Another parallel to the larger case is that this Penn case came to light only because federal investigators were looking at a different kind of scam. In the Florida case, it was health-care fraud. In the wider case, a stockbroker had been hit with a Securities and Exchange Commission violation, defrauding customers. He reportedly offered up the Yale soccer coach for accepting bribes. More colleges became snared in that web.

Penn, which hired outside counsel to investigate, presumably started with Allen’s admission that in addition to taking bribes, he was watching a recruit during a period when that was an NCAA violation. There’s no telling what the NCAA will make of it in the end.

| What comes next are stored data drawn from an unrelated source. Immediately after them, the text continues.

(* ===== verification/TrustMerge.v ===== *)
(** * Merging trust pools, node by node (federation.go)

    [mergeTrustPools] loops over two lists while editing a third one, an index map
    and the tombstones. Here it is shown to be a decision taken node by node, and
    the consequences are drawn: keys stay, removals stick. *)

From S2P Require Import Prelude GoTime Sha256.
From S2P Require Dht.
From S2P Require Import TrustPool.

(** ** The specification *)

(** One more record of the same node, from the same side. *)
Definition absorb (cur : option NodeInfo) (n : NodeInfo) : option NodeInfo :=
  match cur with
  | None => Some n
  | Some o => if nodeInfoFresher (LastSeen n) (LastSeen o) then Some (fillNodeInfoRich n o) else cur
  end.

(** One more removal marker of the same node. *)
Definition newest (cur : option NodeTombstone) (t : NodeTombstone) : option NodeTombstone :=
  match cur with
  | None => Some t
  | Some o => if tombstoneNewer (RemovedAt t) (RemovedAt o) then Some t else cur
  end.

(** A record that is not beaten by the marker. *)
Definition standing (t : option NodeTombstone) (n : option NodeInfo) : option NodeInfo :=
  n ← n; match t with
         | Some t => if tombstoneSuppresses (LastSeen n) (RemovedAt t) then None else Some n
         | None => Some n
         end.

Definition unless {A} (o : option A) {B} (t : option B) : option B :=
  match o with Some _ => None | None => t end.

(** The decision for one node: the marker [t], the incoming record [i], the local one [l]. *)
Definition node_decision (t : option NodeTombstone) (i l : option NodeInfo)
    : option NodeInfo * option NodeTombstone :=
  let i' := standing t i in
  let t' := unless i' t in
  let l' := standing t' l in
  (match l', i' with
   | Some ln, Some n => Some (reconcile ln n)
   | Some ln, None => if bool_decide (Status ln = "active") then Some ln else None
   | None, i' => i'
   end, unless l' t').

(** ** Deduplication *)
Lemma fill_id n o : NodeID (fillNodeInfoRich n o) = NodeID n.
Proof. done. Qed.

Lemma reconcile_id ln n : NodeID ln = NodeID n → NodeID (reconcile ln n) = NodeID n.
Proof. intros E. unfold reconcile. repeat case_match; [done | done | done]. Qed.
(* ===== verification/GuestKeys.v ===== *)
(** * Guest keys and their quotas (network_keys.go)

    The node's owner issues guest keys; [GuestKeyStore] holds their records and
    [guestKeyUsageTracker] what each has used in the current UTC day, hour and
    minute. Writing the two files is outside the model. *)

From S2P Require Import Prelude GoTime Sha256.

Inductive KeyType := KeyTypeProxy | KeyTypeGuest | KeyTypePublic | KeyTypeUnknown.

#[export] Instance KeyType_eq_dec : EqDecision KeyType.
Proof. solve_decision. Defined.

Definition PublicKeyValue : string := "sk-openmodelpool-com-github-lisiyu-openmodelpool-public-key-v1".

Definition ClassifyKey (key : string) : KeyType :=
  if bool_decide (key = PublicKeyValue) then KeyTypePublic
  else if has_prefix "sk-guest-" key then KeyTypeGuest
  else if has_prefix "sk-" key then KeyTypeProxy
  else KeyTypeUnknown.

Record GuestKeyRecord := {
  Key : string; NodeID : string; RandomPart : string; IssuedAt : string; Revoked : bool;
  Quota : Z; QuotaHourly : Z; QuotaPerRequest : Z; RPM : Z; ExpDays : Z; ExpiresAt : string;
  Note : string; ShareType : string }.

Record GuestKeyOptions := {
  o_Quota : Z; o_QuotaHourly : Z; o_QuotaPerRequest : Z; o_RPM : Z; o_ExpDays : Z; o_Note : string }.

Definition keys := list GuestKeyRecord.

(** [t.AddDate(0, 0, n)] in a location: the same clock time [n] days later. *)
Definition add_days (loc : Location) (t : Time) (n : Z) : Time :=
  let local := local_seconds loc t + n * 86400 in
  let o := loc (local * second) in
  let utc := local - o in
  let o' := if o =? 0 then 0 else if loc (utc * second) =? o then o else loc (utc * second) in
  (local - o') * second + t mod second.

(** [rand] is what [crypto/rand] returned, [None] when it failed. *)
Definition GenerateGuestKey (loc : Location) (now : Time) (rand : option (list Z)) (nodeID : string)
    (opt : option GuestKeyOptions) (ks : keys) : res string * keys :=
  if bool_decide (nodeID = "") then (Err "node_id is required", ks)
  else match rand with
  | None => (Err "generate random", ks)
  | Some bs =>
      let randomPart := hex bs in
      let fullKey := "sk-guest-" +:+ nodeID +:+ "-" +:+ randomPart in
      let issued := fmt_rfc3339 loc now in
      let record := match opt with
        | None => {| Key := fullKey; NodeID := nodeID; RandomPart := randomPart; IssuedAt := issued;
                     Revoked := false; Quota := 0; QuotaHourly := 0; QuotaPerRequest := 0; RPM := 0;
                     ExpDays := 0; ExpiresAt := ""; Note := ""; ShareType := "" |}
        | Some o => {| Key := fullKey; NodeID := nodeID; RandomPart := randomPart; IssuedAt := issued;
                     Revoked := false; Quota := o_Quota o; QuotaHourly := o_QuotaHourly o;
                     QuotaPerRequest := o_QuotaPerRequest o; RPM := o_RPM o; ExpDays := o_ExpDays o;
                     ExpiresAt := if 0 <? o_ExpDays o
                                  then fmt_rfc3339 loc (add_days loc now (o_ExpDays o)) else "";
                     Note := o_Note o; ShareType := "" |}
        end in
      (Ok fullKey, ks ++ [record])
  end.

(** What precedes and follows the last [c] of a string. *)
Fixpoint split_last (c : ascii) (s : string) : option (string * string) :=
  match s with
  | EmptyString => None
  | String x s' =>
      match split_last c s' with
      | Some (a, b) => Some (String x a, b)
      | None => if Ascii.eqb x c then Some ("", s') else None
      end
  end.

Definition ParseGuestKeyFormat (key : string) : option string :=
  match strip_prefix "sk-guest-" key with
  | None => None
  | Some rest =>
      match split_last "-" rest with
      | None => None
      | Some (node, random) =>
          if bool_decide (node = "") || bool_decide (random = "") then None else Some node
      end
  end.

Definition expired (now : Time) (rec : GuestKeyRecord) : bool :=
  negb (bool_decide (ExpiresAt rec = "")) &&
  match parse_rfc3339 (ExpiresAt rec) with Some t => after now t | None => false end.

(** [None] for an invalid key; the store is [nil] until it is initialised. *)
Definition ValidateGuestKey (now : Time) (key : string) (store : option keys) : option string :=
  match ParseGuestKeyFormat key with
  | None => None
  | Some _ =>
      match store with
      | None => None
      | Some ks =>
          match find_key Key key ks with
          | None => None
          | Some rec => if Revoked rec then None
                        else if expired now rec then None else Some (NodeID rec)
          end
      end
  end.

(** The node and whether the key reaches the public pool. *)
Definition GetGuestKeyAccessPublicPool (now : Time) (shared_mode : bool) (key : string)
    (store : option keys) : option (string * bool) :=
  if negb (has_prefix "sk-guest-" key) then None
  else match store with
  | None => None
  | Some ks =>
      match find_key Key key ks with
      | None => None
      | Some rec => if Revoked rec then None
                    else if expired now rec then None else Some (NodeID rec, shared_mode)
      end
  end.

(** Rewrite the first record with the key. *)
Fixpoint update_rec (key : string) (f : GuestKeyRecord → res GuestKeyRecord) (ks : keys)
    : res unit * keys :=
  match ks with
  | [] => (Err "guest key not found", [])
  | r :: ks' =>
      if bool_decide (Key r = key)
      then match f r with Ok r' => (Ok (), r' :: ks') | Err e => (Err e, ks) end
      else let '(e, ks1) := update_rec key f ks' in (e, r :: ks1)
  end.

Definition with_policy (r : GuestKeyRecord) (revoked : bool) (note share : string) : GuestKeyRecord := {|
  Key := Key r; NodeID := NodeID r; RandomPart := RandomPart r; IssuedAt := IssuedAt r;
  Revoked := revoked; Quota := Quota r; QuotaHourly := QuotaHourly r;
  QuotaPerRequest := QuotaPerRequest r; RPM := RPM r; ExpDays := ExpDays r;
  ExpiresAt := ExpiresAt r; Note := note; ShareType := share |}.

Definition RevokeGuestKey (key : string) : keys → res unit * keys :=
  update_rec key (λ r, Ok (with_policy r true (Note r) (ShareType r))).

Fixpoint DeleteGuestKey (key : string) (ks : keys) : res unit * keys :=
  match ks with
  | [] => (Err "guest key not found", [])
  | r :: ks' =>
      if bool_decide (Key r = key)
      then if Revoked r then (Ok (), ks') else (Err "key must be revoked before deletion", ks)
      else let '(e, ks1) := DeleteGuestKey key ks' in (e, r :: ks1)
  end.

(** The mark, and its first three bytes, which is all the second test compares
    (the first test never succeeds: the mark is longer than four bytes). *)
Definition collab_mark : string := "[协作]".

Definition MarkAsCollaborator (key : string) : keys → res unit * keys :=
  update_rec key (λ r, Ok (
    if has_prefix (String.substring 0 3 collab_mark) (Note r) then r
    else with_policy r (Revoked r)
           (if bool_decide (Note r = "") then collab_mark else collab_mark +:+ " " +:+ Note r)
           (ShareType r))).

Definition SetShareType (key shareType : string) : keys → res unit * keys :=
  update_rec key (λ r,
    if bool_decide (ShareType r = "") then Ok (with_policy r (Revoked r) (Note r) shareType)
    else Err "share type already locked").

Definition GetShareType (key : string) (ks : keys) : string :=
  match find_key Key key ks with Some r => ShareType r | None => "" end.

Definition GetGuestKeyRecord (key : string) (ks : keys) : option GuestKeyRecord :=
  find_key Key key ks.

Definition UpdateGuestKeyQuotaMulti (key : string) (quota quotaHourly quotaPerRequest rpm : option Z)
    : keys → res unit * keys :=
  update_rec key (λ r, Ok {|
    Key := Key r; NodeID := NodeID r; RandomPart := RandomPart r; IssuedAt := IssuedAt r;
    Revoked := Revoked r; Quota := default (Quota r) quota;
    QuotaHourly := default (QuotaHourly r) quotaHourly;
    QuotaPerRequest := default (QuotaPerRequest r) quotaPerRequest; RPM := default (RPM r) rpm;
    ExpDays := ExpDays r; ExpiresAt := ExpiresAt r; Note := Note r; ShareType := ShareType r |}).

(** ** Usage *)

Record guestKeyUsageTracker := {
  usage : gmap string Z; day : string; hourly : gmap string Z; hour_ : string;
  rpm_ : gmap string Z; minute_ : string }.

Definition initGuestKeyUsageTracker : guestKeyUsageTracker := {|
  usage := ∅; day := ""; hourly := ∅; hour_ := ""; rpm_ := ∅; minute_ := "" |}.

(** A window: kept while its stamp is current or missing. *)
Definition roll (stamp current : string) (m : gmap string Z) : gmap string Z :=
  if bool_decide (stamp = current) || bool_decide (stamp = "") then m else ∅.

Definition ensureJournals (now : Time) (t : guestKeyUsageTracker) : guestKeyUsageTracker := {|
  usage := roll (day t) (fmt_date UTC now) (usage t); day := fmt_date UTC now;
  hourly := roll (hour_ t) (fmt_hour UTC now) (hourly t); hour_ := fmt_hour UTC now;
  rpm_ := roll (minute_ t) (fmt_minute UTC now) (rpm_ t); minute_ := fmt_minute UTC now |}.

Definition set_journals (t : guestKeyUsageTracker) (u h r : gmap string Z) : guestKeyUsageTracker := {|
  usage := u; day := day t; hourly := h; hour_ := hour_ t; rpm_ := r; minute_ := minute_ t |}.

Definition CheckAndReserve (now : Time) (key : string) (quota estimated : Z)
    (t : guestKeyUsageTracker) : bool * Z * guestKeyUsageTracker :=
  if quota <=? 0 then (true, 0, t)
  else
    let t := ensureJournals now t in
    let used := zget (usage t) key in
    let remaining := quota -! used in
    if remaining <=? 0 then (false, 0, t)
    else if (0 <? estimated) && (estimated <=? remaining)
    then (true, remaining -! estimated,
          set_journals t (<[key := used +! estimated]> (usage t)) (hourly t) (rpm_ t))
    else if estimated <=? 0 then (true, remaining, t)
    else (false, remaining, t).

(** One of the two token windows admits the estimate. *)
Definition window_admits (quota used estimated : Z) : bool :=
  if 0 <? quota
  then let remaining := quota -! used in
       negb (remaining <=? 0) && negb ((0 <? estimated) && (remaining <? estimated))
  else true.

Definition CheckAndReserveFull (now : Time) (key : string)
    (quotaDaily quotaHourly quotaPerRequest rpm estimated : Z) (t : guestKeyUsageTracker)
    : bool * Z * guestKeyUsageTracker :=
  let t := ensureJournals now t in
  if (0 <? quotaPerRequest) && (quotaPerRequest <? estimated) then (false, 0, t)
  else if negb (window_admits quotaDaily (zget (usage t) key) estimated) then (false, 0, t)
  else if negb (window_admits quotaHourly (zget (hourly t) key) estimated) then (false, 0, t)
  else if (0 <? rpm) && (rpm <=? zget (rpm_ t) key) then (false, rpm -! zget (rpm_ t) key, t)
  else
    let u := if (0 <? quotaDaily) && (0 <? estimated) then zincr key estimated (usage t) else usage t in
    let h := if (0 <? quotaHourly) && (0 <? estimated) then zincr key estimated (hourly t)
             else hourly t in
    let r := zincr key 1 (rpm_ t) in
    (true, rpm -! zget r key, set_journals t u h r).

(** [m[key] += diff], floored at zero. *)
Definition shift_floor (key : string) (diff : Z) (m : gmap string Z) : gmap string Z :=
  let m' := zincr key diff m in if zget m' key <? 0 then <[key := 0]> m' else m'.

Definition Adjust (now : Time) (key : string) (reserved actual : Z) (t : guestKeyUsageTracker)
    : guestKeyUsageTracker :=
  if (reserved <=? 0) && (actual <=? 0) then t
  else
    let t := ensureJournals now t in
    let diff := actual -! reserved in
    set_journals t (shift_floor key diff (usage t)) (shift_floor key diff (hourly t)) (rpm_ t).

Definition deny_request : string := "该 Guest Key 单次请求超出上限".
Definition deny_rpm : string := "该 Guest Key 每分钟请求数已达上限".
Definition deny_hourly : string := "该 Guest Key 的每小时额度已用尽".
Definition deny_local : string := "该 Guest Key 的本地额度已用尽".

Definition guestQuotaDenyReason (quotaPerRequest quotaDaily quotaHourly rpm estimated remaining : Z)
    : string :=
  if (0 <? quotaPerRequest) && (quotaPerRequest <? estimated) then deny_request
  else if (0 <? rpm) && (remaining <=? 0) then deny_rpm
  else if 0 <? quotaHourly then deny_hourly
  else deny_local.

Definition GetUsage (now : Time) (key : string) (t : guestKeyUsageTracker)
    : Z * guestKeyUsageTracker :=
  let t := ensureJournals now t in (zget (usage t) key, t).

As it happens, the NCAA established the Rice Commission to look into what it suggested was a cesspool of college basketball recruiting. Will it do the same for this fraud involving high-end academic institutions? Condoleezza Rice, the former secretary of state and Stanford provost, could start at her own school, since the Stanford sailing coach already has pleaded guilty to accepting bribes.

Another common bond for some but not all of the cases: The Ivy League’s Academic Index, which requires that a pool of recruited athletes from all sports at a school needs to have an AI score — a combination of grades and test scores — within one standard deviation of the average AI of that school’s student body. There are usually further guidelines that vary from school to school, meaning some sports have higher AI numbers than others.

The point is that a student with high standardized test scores and grades can help another athlete get into school, since the AI has minimums, but also needs to hit a certain average.

It is a system rife, it turns out, to be gamed. Jerome Allen apparently figured that out, testifying that he took roughly $300,000 in bribes to get the Florida man’s son into Penn using a basketball priority slot, the news of those bribes eventually caught on wiretap. This whole thing — it was worth making a federal case out of it.